Task directions:
Could you set down exactly the lines in the records below between the line holding "A swap settles" and the line holding "such a quote. *)", inclusive?
Record set: Begin
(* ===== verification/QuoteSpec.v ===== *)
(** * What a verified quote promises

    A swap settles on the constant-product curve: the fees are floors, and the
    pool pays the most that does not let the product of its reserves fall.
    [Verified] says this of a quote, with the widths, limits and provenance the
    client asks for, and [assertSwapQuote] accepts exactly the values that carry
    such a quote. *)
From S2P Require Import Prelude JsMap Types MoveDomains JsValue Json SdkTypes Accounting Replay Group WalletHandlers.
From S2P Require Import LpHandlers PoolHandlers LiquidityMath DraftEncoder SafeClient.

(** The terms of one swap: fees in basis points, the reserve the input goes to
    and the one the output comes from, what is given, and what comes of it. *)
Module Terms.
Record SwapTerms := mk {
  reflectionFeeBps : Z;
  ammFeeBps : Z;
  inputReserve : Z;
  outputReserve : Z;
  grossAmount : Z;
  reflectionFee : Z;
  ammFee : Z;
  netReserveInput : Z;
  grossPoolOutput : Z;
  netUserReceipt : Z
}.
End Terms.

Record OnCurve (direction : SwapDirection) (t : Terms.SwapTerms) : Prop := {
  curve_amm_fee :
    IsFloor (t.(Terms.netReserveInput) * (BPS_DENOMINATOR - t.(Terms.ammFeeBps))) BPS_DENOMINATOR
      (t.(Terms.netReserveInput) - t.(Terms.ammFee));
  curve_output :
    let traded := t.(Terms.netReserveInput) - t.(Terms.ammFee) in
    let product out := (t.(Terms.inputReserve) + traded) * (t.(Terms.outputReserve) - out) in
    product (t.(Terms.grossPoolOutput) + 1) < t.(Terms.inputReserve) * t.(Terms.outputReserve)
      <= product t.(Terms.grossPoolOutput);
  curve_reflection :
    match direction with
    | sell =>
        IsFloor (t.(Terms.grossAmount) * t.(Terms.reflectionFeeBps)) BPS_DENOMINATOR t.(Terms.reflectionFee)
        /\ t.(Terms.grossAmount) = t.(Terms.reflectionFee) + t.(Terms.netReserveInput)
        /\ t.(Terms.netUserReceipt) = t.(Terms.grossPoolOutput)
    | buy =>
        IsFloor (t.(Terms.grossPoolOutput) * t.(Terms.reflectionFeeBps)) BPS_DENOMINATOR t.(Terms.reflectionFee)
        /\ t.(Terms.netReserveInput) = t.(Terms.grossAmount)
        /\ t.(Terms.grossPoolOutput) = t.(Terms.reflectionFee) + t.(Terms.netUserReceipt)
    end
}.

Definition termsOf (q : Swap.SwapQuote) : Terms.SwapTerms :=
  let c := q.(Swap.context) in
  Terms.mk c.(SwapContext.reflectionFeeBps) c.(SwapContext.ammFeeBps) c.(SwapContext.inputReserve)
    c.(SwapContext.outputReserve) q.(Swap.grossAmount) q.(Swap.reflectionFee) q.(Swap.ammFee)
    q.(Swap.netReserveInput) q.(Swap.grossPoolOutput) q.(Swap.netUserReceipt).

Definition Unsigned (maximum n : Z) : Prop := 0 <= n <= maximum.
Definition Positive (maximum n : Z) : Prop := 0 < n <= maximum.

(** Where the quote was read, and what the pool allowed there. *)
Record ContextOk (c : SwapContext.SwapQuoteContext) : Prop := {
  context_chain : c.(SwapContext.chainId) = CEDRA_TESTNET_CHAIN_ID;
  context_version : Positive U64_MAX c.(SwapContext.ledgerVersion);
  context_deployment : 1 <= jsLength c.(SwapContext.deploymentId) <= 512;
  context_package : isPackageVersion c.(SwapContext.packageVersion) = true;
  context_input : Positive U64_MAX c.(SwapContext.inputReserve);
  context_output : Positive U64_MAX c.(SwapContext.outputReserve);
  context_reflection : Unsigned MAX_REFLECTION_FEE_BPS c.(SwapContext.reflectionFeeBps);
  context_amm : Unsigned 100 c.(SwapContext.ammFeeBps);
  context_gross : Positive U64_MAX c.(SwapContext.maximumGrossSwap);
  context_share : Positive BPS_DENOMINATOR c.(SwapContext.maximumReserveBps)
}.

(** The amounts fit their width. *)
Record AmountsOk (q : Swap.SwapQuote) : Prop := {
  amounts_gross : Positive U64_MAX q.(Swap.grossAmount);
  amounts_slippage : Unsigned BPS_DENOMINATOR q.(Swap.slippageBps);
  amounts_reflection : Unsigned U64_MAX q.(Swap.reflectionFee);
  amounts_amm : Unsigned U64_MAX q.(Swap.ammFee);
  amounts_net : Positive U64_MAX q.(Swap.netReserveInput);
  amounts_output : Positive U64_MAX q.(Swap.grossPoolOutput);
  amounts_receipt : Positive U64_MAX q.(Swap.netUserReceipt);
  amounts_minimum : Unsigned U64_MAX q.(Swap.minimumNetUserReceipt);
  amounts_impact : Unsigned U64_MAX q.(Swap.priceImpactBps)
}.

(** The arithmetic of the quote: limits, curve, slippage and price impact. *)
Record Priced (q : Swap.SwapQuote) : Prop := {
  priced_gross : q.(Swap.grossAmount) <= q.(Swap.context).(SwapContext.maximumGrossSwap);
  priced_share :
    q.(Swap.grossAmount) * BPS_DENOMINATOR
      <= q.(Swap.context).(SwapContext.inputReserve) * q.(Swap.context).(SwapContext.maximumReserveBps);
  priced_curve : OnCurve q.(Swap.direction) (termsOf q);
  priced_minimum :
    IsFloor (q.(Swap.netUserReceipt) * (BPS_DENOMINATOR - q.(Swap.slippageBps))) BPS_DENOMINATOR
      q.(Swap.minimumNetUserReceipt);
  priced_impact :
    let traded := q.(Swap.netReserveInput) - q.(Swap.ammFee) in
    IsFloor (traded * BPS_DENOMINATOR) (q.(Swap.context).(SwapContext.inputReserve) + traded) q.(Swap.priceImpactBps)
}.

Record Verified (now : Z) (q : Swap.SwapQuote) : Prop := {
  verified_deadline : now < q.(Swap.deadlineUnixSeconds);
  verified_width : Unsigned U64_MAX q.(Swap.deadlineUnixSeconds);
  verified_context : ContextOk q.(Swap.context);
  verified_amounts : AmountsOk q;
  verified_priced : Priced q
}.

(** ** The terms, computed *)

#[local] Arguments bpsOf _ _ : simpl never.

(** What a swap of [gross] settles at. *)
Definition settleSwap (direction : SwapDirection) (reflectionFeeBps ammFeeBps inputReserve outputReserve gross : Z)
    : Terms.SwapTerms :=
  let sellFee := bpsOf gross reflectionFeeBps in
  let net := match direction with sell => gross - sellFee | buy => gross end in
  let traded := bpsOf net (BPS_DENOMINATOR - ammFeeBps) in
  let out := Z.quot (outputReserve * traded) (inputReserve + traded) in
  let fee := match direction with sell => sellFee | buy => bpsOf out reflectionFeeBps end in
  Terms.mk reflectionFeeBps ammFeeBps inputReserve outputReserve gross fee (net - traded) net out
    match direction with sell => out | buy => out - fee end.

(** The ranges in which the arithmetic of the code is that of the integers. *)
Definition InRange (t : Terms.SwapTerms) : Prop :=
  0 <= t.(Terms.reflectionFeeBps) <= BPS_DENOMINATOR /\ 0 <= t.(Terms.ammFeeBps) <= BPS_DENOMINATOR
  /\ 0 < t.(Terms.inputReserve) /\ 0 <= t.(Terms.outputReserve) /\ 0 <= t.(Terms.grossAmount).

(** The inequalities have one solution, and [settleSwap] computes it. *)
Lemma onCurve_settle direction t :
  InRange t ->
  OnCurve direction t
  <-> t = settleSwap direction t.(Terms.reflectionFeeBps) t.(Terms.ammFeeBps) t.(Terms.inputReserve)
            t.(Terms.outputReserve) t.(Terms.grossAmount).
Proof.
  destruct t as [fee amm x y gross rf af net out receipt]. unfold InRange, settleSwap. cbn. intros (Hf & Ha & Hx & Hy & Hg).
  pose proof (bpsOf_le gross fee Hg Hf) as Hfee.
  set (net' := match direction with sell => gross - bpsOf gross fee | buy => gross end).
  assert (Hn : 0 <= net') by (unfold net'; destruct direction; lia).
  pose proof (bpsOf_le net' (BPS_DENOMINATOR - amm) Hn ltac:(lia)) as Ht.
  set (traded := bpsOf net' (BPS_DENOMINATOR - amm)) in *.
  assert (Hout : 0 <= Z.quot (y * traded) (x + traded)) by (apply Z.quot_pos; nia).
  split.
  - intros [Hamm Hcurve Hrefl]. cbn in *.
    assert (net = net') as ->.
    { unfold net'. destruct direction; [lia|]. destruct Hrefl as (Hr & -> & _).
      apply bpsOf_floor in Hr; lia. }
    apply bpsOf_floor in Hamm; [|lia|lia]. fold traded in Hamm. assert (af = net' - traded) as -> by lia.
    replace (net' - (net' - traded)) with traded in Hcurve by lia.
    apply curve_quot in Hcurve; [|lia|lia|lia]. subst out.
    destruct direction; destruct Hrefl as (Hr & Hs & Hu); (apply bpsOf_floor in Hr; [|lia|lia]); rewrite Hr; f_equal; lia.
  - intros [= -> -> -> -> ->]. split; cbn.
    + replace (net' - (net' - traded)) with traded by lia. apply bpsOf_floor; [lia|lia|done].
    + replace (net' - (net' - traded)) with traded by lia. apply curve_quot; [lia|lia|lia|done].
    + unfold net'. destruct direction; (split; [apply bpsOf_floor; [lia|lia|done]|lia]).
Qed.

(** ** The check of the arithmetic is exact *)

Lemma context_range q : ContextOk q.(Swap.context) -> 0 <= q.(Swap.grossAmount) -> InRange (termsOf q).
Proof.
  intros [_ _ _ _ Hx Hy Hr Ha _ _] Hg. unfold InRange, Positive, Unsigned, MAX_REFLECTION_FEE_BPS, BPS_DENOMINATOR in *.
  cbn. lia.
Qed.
Record set: End
Problem solution:
    A swap settles on the constant-product curve: the fees are floors, and the
    pool pays the most that does not let the product of its reserves fall.
    [Verified] says this of a quote, with the widths, limits and provenance the
    client asks for, and [assertSwapQuote] accepts exactly the values that carry
    such a quote. *)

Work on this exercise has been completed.